@customdesigned thank you - execellent explainer. I'd also add that there is a general awareness of problems that affect everyone, and must be solved collectively or "the costs are socialized" roads are a very good example. Occasionally, you do get a toll road or bridge, but for the most part, governments just builds roads and pays for them with taxes, and even if you do not drive on them your self.
The point is that "property" is socially constructed, by the state or otherwise. Any society has a range of practices about how resources are allocated, no one really has a "just take anything" policy, or maybe for somethings but not others.
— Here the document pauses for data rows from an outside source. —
Lemma text_to_instance_errors_sample :
  (∃ what,
     outcome (text_to_instance sample_misruled_reader ["show"; "me"] [] []
                None (Some ["SELECT"]) (Some sample_spans))
     = Raise (ValueError what))
  ∧ outcome (text_to_instance sample_misruled_reader ["show"; "me"] [] []
               None (Some ["SELECT"]) None)
    = Raise (TypeError "'NoneType' object is not iterable")
  ∧ outcome (text_to_instance sample_misruled_reader ["show"; "me"] [] []
               None None (Some sample_spans))
    = Raise (UnboundLocalError "all_actions")
  ∧ ∃ k,
      outcome (text_to_instance
                 (sample_reader false
                    (constant_world (Some ["A -> B"; "C -> e"]) sample_rules))
                 ["show"; "me"] [] [] None (Some ["SELECT"])
                 (Some sample_spans))
      = Raise (KeyError k)
      ∧ k ∈ default [] (Some ["A -> B"; "C -> e"]) ∧ k ∉ sample_rules.
Proof.
  split; [|split; [|split]].
  - apply (proj1 (proj1 (proj2 (proj2 (proj2
             (text_to_instance_errors sample_misruled_reader ["show"; "me"]
                [] [] None (Some ["SELECT"]) (Some sample_spans)))))
             ["SELECT"] None ["A -> B -> C"] ltac:(by eexists) eq_refl eq_refl
             ltac:(by intros [_ ?]))).
    intros Hwf. apply Forall_singleton in Hwf as (nt & rhs & Hsplit).
    vm_compute in Hsplit. discriminate.
  - by apply (text_to_instance_errors sample_misruled_reader ["show"; "me"]
                [] [] None (Some ["SELECT"]) None).
  - apply (proj1 (proj2 (proj2
             (text_to_instance_errors sample_misruled_reader ["show"; "me"]
                [] [] None None (Some sample_spans)))));
      [by eexists|done].
  - apply (proj1 (proj2 (proj1 (proj2 (proj2 (proj2
             (text_to_instance_errors
                (sample_reader false
                   (constant_world (Some ["A -> B"; "C -> e"]) sample_rules))
                ["show"; "me"] [] [] None (Some ["SELECT"])
                (Some sample_spans)))))
             ["SELECT"] (Some ["A -> B"; "C -> e"]) sample_rules
             ltac:(by eexists) eq_refl eq_refl ltac:(by intros [? _])))).
    + exact sample_rules_have_one_arrow.
    + exists "C -> e".
      split; apply (bool_decide_unpack _); vm_compute; exact I.
Defined.

Lemma catalog_loop_trace_Ok w all_actions production_rule_fields :
  outcome (mapM (production_rule_field w) all_actions)
    = Ok production_rule_fields →
  trace (mapM (production_rule_field w) all_actions)
  = (λ f, IsGlobalRule (nonterminal f) (is_global f))
      <$> production_rule_fields.
Proof.
  revert production_rule_fields.
  induction all_actions as [|r all_actions IH]; intros fl.
  - cbn. by intros [= <-].
  - rewrite catalog_loop_cons. cbn [mapM].
    rewrite trace_bind, production_rule_field_eq.
    destruct (unpack_nonterminal r) as [nt|]; [|done].
    cbn [rbind trace outcome fst snd]. rewrite trace_bind.
    destruct (outcome (mapM (production_rule_field w) all_actions))
      as [rest|]; [|done].
    cbn [rbind ret trace fst]. intros [= <-].
    rewrite (IH rest eq_refl). cbn. by rewrite app_nil_r.
Qed.

Lemma catalog_loop_trace_filters w all_actions :
  List.filter is_tokenize (trace (mapM (production_rule_field w) all_actions))
  = []
  ∧ List.filter is_world_query
      (trace (mapM (production_rule_field w) all_actions)) = []
  ∧ ∀ line,
      Print line ∉ trace (mapM (production_rule_field w) all_actions).
Proof.
  pose proof (catalog_loop_trace w all_actions) as Hall.
  induction (trace (mapM (production_rule_field w) all_actions))
    as [|ev log IH]; [by split; [|split; [|intros ? ?%elem_of_nil]]|].
  destruct (Hall ev) as (nt & b & ->); [apply list_elem_of_here|].
  destruct IH as (IH1 & IH2 & IH3).
  { intros ev' Hev'. apply Hall. by apply list_elem_of_further. }
  cbn. split; [done|]. split; [done|].
  intros line [[=]|Hin]%elem_of_cons. by apply (IH3 line).
Qed.

(** X9. The collaborators a call of [text_to_instance] talks to. The
    tokenizer is asked once, first. The grammar world is asked for a
    derivation once if the call has spans and an SQL query, with the
    arguments of the call, and not at all otherwise. The only line printed
    is ["Parse error"], and it is printed exactly when the world has no
    derivation and [keep_if_unparsable] is on. When an instance is
    returned, [is_global_rule] was asked once per entry of its catalog, in
    catalog order, about the nonterminal of the entry. *)
Theorem call_protocol self query derived_cols derived_tables
    prelinked_entities sql spans :
  head (trace (text_to_instance self query derived_cols derived_tables
                 prelinked_entities sql spans))
  = Some (Tokenize (PyStr.join " " query)
            (tokenize (_token_tokenizer self) (PyStr.join " " query)))
  ∧ List.filter is_tokenize
      (trace (text_to_instance self query derived_cols derived_tables
                prelinked_entities sql spans))
    = [Tokenize (PyStr.join " " query)
         (tokenize (_token_tokenizer self) (PyStr.join " " query))]
  ∧ List.filter is_world_query
      (trace (text_to_instance self query derived_cols derived_tables
                prelinked_entities sql spans))
    = match spans, sql with
      | Some _, Some sql' =>
          [WorldQuery sql' derived_cols derived_tables prelinked_entities
             (world_answer self sql' derived_cols derived_tables
                prelinked_entities)]
      | _, _ => []
      end
  ∧ (∀ line,
       Print line
         ∈ trace (text_to_instance self query derived_cols derived_tables
                    prelinked_entities sql spans)
       ↔ line = "Parse error" ∧ is_Some spans
         ∧ ∃ sql', sql = Some sql'
                   ∧ (world_answer self sql' derived_cols derived_tables
                        prelinked_entities).1 = None
                   ∧ _keep_if_unparsable self = true)
  ∧ (∀ instance,
       outcome (text_to_instance self query derived_cols derived_tables
                  prelinked_entities sql spans) = Ok (Some instance) →
       ∃ valid_actions_field,
         fields instance !! "valid_actions"
         = Some (FieldRules valid_actions_field)
         ∧ global_rule_questions
             (trace (text_to_instance self query derived_cols derived_tables
                       prelinked_entities sql spans))
           = (λ f, (nonterminal f, is_global f))
               <$> field_list valid_actions_field).
Proof.
  destruct spans as [spans'|].
  2: { rewrite text_to_instance_no_spans. cbn [trace outcome fst snd].
       split; [done|]. split; [done|]. split; [done|]. split; [|done].
       intros line. split.
       - intros [[=]|[]%elem_of_nil]%elem_of_cons.
       - by intros (_ & [? [=]] & _). }
  destruct sql as [sql'|].
  2: { rewrite text_to_instance_with_spans. cbn [trace outcome fst snd].
       split; [done|]. split; [done|]. split; [done|]. split; [|done].
       intros line. split.
       - intros [[=]|[]%elem_of_nil]%elem_of_cons.
       - by intros (_ & _ & ? & [=] & _). }
  rewrite text_to_instance_full. cbn [trace outcome fst snd].
  set (answer := world_answer self sql' derived_cols derived_tables
                   prelinked_entities).
  destruct (catalog_loop_trace_filters (_world self) answer.2)
    as (Htok & Hworld & Hprint).
  set (T := trace (mapM (production_rule_field (_world self)) answer.2))
    in *.
  destruct answer.1 as [gold|] eqn:Hgold.
  - rewrite bool_decide_eq_false_2 by done. cbn [andb app head List.filter
      is_tokenize is_world_query]. rewrite Htok, Hworld.
    split; [done|]. split; [done|]. split; [done|]. split.
    + intros line. split.
      * intros [[=]|[[=]|Hin]%elem_of_cons]%elem_of_cons.
        by apply Hprint in Hin.
      * intros (_ & _ & ? & [= <-] & Hn & _).
        change (answer.1 = None) in Hn. congruence.
    + rewrite build_instance_outcome. intros instance Hinst.
      destruct (outcome (mapM (production_rule_field (_world self))
                           answer.2)) as [fl|] eqn:Hfl; [|done].
      cbn [rbind] in Hinst.
      destruct (index_actions _ _ (gold_of answer)) as [idx|]; [|done].
      injection Hinst as <-. exists (Build_ListField fl). cbn [fields].
      split; [by rewrite lookup_insert_ne, lookup_insert_eq by done|].
      subst T. rewrite (catalog_loop_trace_Ok _ _ _ Hfl).
      cbn [global_rule_questions omap list_omap field_list].
      clear. induction fl as [|f fl IH]; [done|]. cbn. by rewrite IH.
  - rewrite bool_decide_eq_true_2 by done. cbn [andb].
    destruct (_keep_if_unparsable self) eqn:Hkeep; cbn [negb].
    + cbn [app head List.filter is_tokenize is_world_query].
      rewrite Htok, Hworld.
      split; [done|]. split; [done|]. split; [done|]. split.
      * intros line. split.
        -- intros [[=]|[[=]|[[= <-]|Hin]%elem_of_cons]%elem_of_cons]
             %elem_of_cons.
           ++ split; [done|]. split; [by eexists|]. by exists sql'.
           ++ by apply Hprint in Hin.
        -- intros (-> & _). do 2 apply list_elem_of_further.
           apply list_elem_of_here.
      * rewrite build_instance_outcome. intros instance Hinst.
        destruct (outcome (mapM (production_rule_field (_world self))
                             answer.2)) as [fl|] eqn:Hfl; [|done].
        cbn [rbind] in Hinst.
        destruct (index_actions _ _ (gold_of answer)) as [idx|]; [|done].
        injection Hinst as <-. exists (Build_ListField fl). cbn [fields].
        split; [by rewrite lookup_insert_ne, lookup_insert_eq by done|].
        subst T. rewrite (catalog_loop_trace_Ok _ _ _ Hfl).
        cbn [global_rule_questions omap list_omap field_list].
        clear. induction fl as [|f fl IH]; [done|]. cbn. by rewrite IH.
    + cbn [head List.filter is_tokenize is_world_query].
      split; [done|]. split; [done|]. split; [done|]. split; [|done].
      intros line. split.
      * by intros [[=]|[[=]|[]%elem_of_nil]%elem_of_cons]%elem_of_cons.
      * by intros (_ & _ & ? & [= <-] & _ & ?).
Qed.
I don't think there is anything that must be solved socially, like, it doesn't really matter how the resource is allocated, as long as it's available when needed. I chose roads as an example because the need for roads seems uncontroversial. There are some roads provided by user taxes, but are they entirely funded that way?
indeed bicycles don't pay road tax - but the thing with tax, is you need to some how make an arbitary decision about who pays what tax and how it's enforced. It's just hard to tax bicycles because they don't need anything, and generally bicycles arn't registered, etc.
Roads are also very different to say, resturants, because there are not multiple parallel roads that compete.
@customdesigned This is the first I have heard of roads such as this! clearly this becomes more viable with transponder technology. I can think of one toll road in NZ and a bridge (but they are government projects). It will be interesting to see how this develops.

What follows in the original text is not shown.